◆ Your task: In the records below, find the line holding "(** a request" and the line holding "intros L [B". Set down both, with every line between them, exactly.

━━━ Record excerpts ━━━

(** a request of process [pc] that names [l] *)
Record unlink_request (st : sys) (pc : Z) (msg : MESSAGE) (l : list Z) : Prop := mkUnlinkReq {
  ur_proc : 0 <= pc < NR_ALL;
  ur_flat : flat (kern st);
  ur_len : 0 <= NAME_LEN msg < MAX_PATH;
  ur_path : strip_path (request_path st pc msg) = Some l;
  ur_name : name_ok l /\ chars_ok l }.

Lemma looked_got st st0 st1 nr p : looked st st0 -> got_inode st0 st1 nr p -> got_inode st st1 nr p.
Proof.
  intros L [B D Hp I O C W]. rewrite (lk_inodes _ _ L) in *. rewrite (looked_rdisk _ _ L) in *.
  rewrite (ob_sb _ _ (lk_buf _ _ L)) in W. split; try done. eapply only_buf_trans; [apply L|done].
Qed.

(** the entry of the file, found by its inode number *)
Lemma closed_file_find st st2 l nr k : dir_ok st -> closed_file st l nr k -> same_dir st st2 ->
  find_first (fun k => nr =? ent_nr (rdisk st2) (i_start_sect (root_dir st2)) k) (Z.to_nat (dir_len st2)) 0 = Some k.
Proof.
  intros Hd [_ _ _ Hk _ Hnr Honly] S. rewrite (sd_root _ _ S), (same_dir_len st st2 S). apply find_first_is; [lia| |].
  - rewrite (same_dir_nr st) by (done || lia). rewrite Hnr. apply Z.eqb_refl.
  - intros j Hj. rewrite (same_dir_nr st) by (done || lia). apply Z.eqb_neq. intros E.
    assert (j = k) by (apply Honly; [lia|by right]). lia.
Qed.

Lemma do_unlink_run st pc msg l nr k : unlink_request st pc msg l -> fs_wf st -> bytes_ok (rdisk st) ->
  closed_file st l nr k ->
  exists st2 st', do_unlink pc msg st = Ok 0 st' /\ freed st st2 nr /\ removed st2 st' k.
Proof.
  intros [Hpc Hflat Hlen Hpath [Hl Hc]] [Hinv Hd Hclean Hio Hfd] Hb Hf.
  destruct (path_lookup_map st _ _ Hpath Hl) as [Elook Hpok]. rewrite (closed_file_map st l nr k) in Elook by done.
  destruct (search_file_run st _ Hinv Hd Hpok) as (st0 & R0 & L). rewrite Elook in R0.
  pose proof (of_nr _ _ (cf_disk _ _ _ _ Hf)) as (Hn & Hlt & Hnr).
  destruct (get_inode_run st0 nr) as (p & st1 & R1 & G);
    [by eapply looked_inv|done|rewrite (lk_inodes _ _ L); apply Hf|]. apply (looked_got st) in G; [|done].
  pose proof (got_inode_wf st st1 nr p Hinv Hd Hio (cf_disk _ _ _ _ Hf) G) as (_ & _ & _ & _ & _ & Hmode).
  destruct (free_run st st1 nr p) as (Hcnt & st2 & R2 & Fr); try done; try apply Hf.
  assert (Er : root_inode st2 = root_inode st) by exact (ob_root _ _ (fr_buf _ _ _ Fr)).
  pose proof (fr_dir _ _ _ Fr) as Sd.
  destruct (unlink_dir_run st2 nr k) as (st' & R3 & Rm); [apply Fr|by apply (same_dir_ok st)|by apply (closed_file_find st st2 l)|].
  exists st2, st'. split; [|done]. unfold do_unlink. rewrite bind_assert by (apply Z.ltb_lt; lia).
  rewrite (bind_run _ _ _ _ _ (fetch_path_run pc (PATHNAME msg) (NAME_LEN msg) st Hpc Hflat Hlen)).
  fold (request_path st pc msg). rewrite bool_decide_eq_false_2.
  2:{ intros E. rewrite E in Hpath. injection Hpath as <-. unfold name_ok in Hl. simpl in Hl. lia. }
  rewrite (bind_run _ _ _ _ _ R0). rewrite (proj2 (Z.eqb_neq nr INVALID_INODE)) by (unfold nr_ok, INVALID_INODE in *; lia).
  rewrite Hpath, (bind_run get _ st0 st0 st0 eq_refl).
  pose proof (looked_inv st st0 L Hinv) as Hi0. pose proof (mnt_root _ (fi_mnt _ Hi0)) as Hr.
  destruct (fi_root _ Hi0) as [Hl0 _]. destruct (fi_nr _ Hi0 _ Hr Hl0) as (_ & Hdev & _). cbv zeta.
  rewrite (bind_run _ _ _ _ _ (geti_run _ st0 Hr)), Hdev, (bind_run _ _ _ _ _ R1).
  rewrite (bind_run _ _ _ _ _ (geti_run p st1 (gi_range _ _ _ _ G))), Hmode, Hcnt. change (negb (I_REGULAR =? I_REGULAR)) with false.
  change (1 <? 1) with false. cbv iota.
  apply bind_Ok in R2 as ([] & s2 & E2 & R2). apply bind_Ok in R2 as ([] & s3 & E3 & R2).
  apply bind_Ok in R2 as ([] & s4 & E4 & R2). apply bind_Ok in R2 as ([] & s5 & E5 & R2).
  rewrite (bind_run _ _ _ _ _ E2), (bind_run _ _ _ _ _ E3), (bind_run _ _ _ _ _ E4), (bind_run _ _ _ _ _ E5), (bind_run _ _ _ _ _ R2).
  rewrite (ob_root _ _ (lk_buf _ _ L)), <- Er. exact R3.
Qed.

━━━
━━━ Record excerpts ━━━

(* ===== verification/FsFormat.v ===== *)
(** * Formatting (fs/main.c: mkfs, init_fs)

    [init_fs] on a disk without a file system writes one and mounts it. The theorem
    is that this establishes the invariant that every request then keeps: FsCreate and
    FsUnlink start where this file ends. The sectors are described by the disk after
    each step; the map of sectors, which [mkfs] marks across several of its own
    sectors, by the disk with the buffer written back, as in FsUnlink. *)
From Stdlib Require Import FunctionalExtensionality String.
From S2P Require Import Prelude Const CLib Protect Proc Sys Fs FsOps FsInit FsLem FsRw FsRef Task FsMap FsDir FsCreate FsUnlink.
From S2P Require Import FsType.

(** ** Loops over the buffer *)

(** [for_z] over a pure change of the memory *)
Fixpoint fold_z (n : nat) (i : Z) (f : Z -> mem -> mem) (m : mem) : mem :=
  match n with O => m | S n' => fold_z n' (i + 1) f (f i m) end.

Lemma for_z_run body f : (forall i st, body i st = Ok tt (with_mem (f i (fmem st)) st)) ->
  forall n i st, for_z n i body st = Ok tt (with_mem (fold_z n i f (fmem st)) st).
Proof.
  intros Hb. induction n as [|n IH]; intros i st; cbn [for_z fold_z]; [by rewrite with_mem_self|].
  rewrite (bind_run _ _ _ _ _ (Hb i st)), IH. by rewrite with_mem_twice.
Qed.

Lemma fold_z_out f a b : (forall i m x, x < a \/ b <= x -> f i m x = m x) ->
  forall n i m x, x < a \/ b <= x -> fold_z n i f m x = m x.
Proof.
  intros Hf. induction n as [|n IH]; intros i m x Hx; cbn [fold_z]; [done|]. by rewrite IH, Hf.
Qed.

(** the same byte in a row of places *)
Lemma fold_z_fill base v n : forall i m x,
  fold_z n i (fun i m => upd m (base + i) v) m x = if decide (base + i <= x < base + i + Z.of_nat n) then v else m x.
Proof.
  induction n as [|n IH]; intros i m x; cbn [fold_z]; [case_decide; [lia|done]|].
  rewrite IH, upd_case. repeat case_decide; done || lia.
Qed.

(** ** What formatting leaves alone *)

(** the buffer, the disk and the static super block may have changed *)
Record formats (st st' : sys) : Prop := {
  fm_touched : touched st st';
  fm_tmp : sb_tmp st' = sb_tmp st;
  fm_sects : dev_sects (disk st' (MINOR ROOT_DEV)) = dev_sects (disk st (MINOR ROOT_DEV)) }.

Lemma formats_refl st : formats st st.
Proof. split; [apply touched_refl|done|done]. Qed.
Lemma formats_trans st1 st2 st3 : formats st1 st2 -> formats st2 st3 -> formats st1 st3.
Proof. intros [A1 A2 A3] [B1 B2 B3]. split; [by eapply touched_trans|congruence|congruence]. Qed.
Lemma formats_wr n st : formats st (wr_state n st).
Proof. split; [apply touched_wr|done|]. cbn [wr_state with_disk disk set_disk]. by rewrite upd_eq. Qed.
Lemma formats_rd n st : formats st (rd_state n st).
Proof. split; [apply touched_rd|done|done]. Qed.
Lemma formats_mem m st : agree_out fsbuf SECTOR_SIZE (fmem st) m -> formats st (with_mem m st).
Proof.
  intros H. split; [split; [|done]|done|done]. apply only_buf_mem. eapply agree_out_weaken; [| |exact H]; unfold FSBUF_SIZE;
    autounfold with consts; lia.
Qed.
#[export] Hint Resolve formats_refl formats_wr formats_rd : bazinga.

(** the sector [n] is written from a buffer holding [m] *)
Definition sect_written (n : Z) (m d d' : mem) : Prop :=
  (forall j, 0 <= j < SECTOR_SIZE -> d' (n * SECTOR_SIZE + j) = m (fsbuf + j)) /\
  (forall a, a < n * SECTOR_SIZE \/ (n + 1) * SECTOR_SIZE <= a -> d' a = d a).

━━━

◆ Answer space:
(** a request of process [pc] that names [l] *)
Record unlink_request (st : sys) (pc : Z) (msg : MESSAGE) (l : list Z) : Prop := mkUnlinkReq {
  ur_proc : 0 <= pc < NR_ALL;
  ur_flat : flat (kern st);
  ur_len : 0 <= NAME_LEN msg < MAX_PATH;
  ur_path : strip_path (request_path st pc msg) = Some l;
  ur_name : name_ok l /\ chars_ok l }.

Lemma looked_got st st0 st1 nr p : looked st st0 -> got_inode st0 st1 nr p -> got_inode st st1 nr p.
Proof.
  intros L [B D Hp I O C W]. rewrite (lk_inodes _ _ L) in *. rewrite (looked_rdisk _ _ L) in *.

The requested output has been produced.